TRY IT: When you reach the line containing "let? port := match ur_port r with" in the records below, start copying exactly, and stop once you have copied the line containing "port +:+ NUL".

Top of DATA RECORDS

Definition ufw_request_validate (r : UfwRulePlanRequest) : vresult :=
  check ur_schema_version r =? OPERATION_SCHEMA_VERSION else "schema_version"%string in
  check bool_decide (ur_operation_type r = UFW_RULE_OPERATION) else "operation_type"%string in
  let? _ := validate_digest (ur_expected_state_digest r) in
  let? _ := validate_ascii_range (ur_idempotency_key r) IDEMPOTENCY_KEY_MIN_BYTES
              IDEMPOTENCY_KEY_MAX_BYTES "idempotency_key" in
  match ur_mutation r with
  | UDelete =>
      if is_some (ur_protocol r) || is_some (ur_port r) || is_some (ur_source r)
         || negb (is_some_and (ur_rule_id r) valid_rule_id)
      then Err "delete_shape"%string else Ok tt
  | _ =>
      let? protocol := ok_or (ur_protocol r) "protocol"%string in
      let? port := match ur_port r with
                   | Some value => if 0 <? value then Ok value else Err "port"%string
                   | None => Err "port"%string
                   end in
      if is_some (ur_rule_id r) then Err "rule_id"%string
      else
        let? _ := match ur_source r with Some source => validate_source source | None => Ok tt end in
        if bool_decide (ur_mutation r = UDeny) && bool_decide (protocol = Tcp) && ufw_protected_tcp_port port
        then Err "protected_management_rule"%string else Ok tt
  end.

Definition source_or_any (source : option string) : string := default "any"%string source.

Definition generated_rule_id (r : UfwRulePlanRequest) : option string :=
  if bool_decide (ur_mutation r = UDelete) then ur_rule_id r
  else
    match ur_protocol r, ur_port r with
    | Some protocol, Some port =>
        let material := "jw-agent/ufw-rule/v1" +:+ NUL +:+ mutation_as_str (ur_mutation r) +:+ NUL
              +:+ protocol_as_str protocol +:+ NUL +:+ be_bytes16 port +:+ NUL
              +:+ source_or_any (ur_source r) in
        let digest := sha256_digest (sha256 material) in
        (fun suffix => UFW_RULE_ID_PREFIX +:+ suffix)
          <$> get_prefix 24 (trim_start_matches "sha256:" digest)
    | _, _ => None
    end.
End UfwRequest.

(** ** Resolving a request against the inventory *)

Definition rules_with_id (rule_id : string) (rules : list UfwRuleView) : list UfwRuleView :=
  List.filter (has_rule_id rule_id) rules.

(** [sort_unstable_by(|left, right| right.cmp(left))]. *)
Definition sort_descending (l : list Z) : list Z := isort (fun a b => b <=? a) l.

Definition same_identity (first rule : UfwRuleView) : bool :=
  bool_decide (uv_action rule = uv_action first)
  && bool_decide (uv_protocol rule = uv_protocol first)
  && bool_decide (uv_port rule = uv_port first)
  && bool_decide (normalized_source (uv_source rule) = normalized_source (uv_source first)).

Bottom of DATA RECORDS

OUTPUT:
      let? port := match ur_port r with
                   | Some value => if 0 <? value then Ok value else Err "port"%string
                   | None => Err "port"%string
                   end in
      if is_some (ur_rule_id r) then Err "rule_id"%string
      else
        let? _ := match ur_source r with Some source => validate_source source | None => Ok tt end in
        if bool_decide (ur_mutation r = UDeny) && bool_decide (protocol = Tcp) && ufw_protected_tcp_port port
        then Err "protected_management_rule"%string else Ok tt
  end.

Definition source_or_any (source : option string) : string := default "any"%string source.

Definition generated_rule_id (r : UfwRulePlanRequest) : option string :=
  if bool_decide (ur_mutation r = UDelete) then ur_rule_id r
  else
    match ur_protocol r, ur_port r with
    | Some protocol, Some port =>
        let material := "jw-agent/ufw-rule/v1" +:+ NUL +:+ mutation_as_str (ur_mutation r) +:+ NUL
              +:+ protocol_as_str protocol +:+ NUL +:+ be_bytes16 port +:+ NUL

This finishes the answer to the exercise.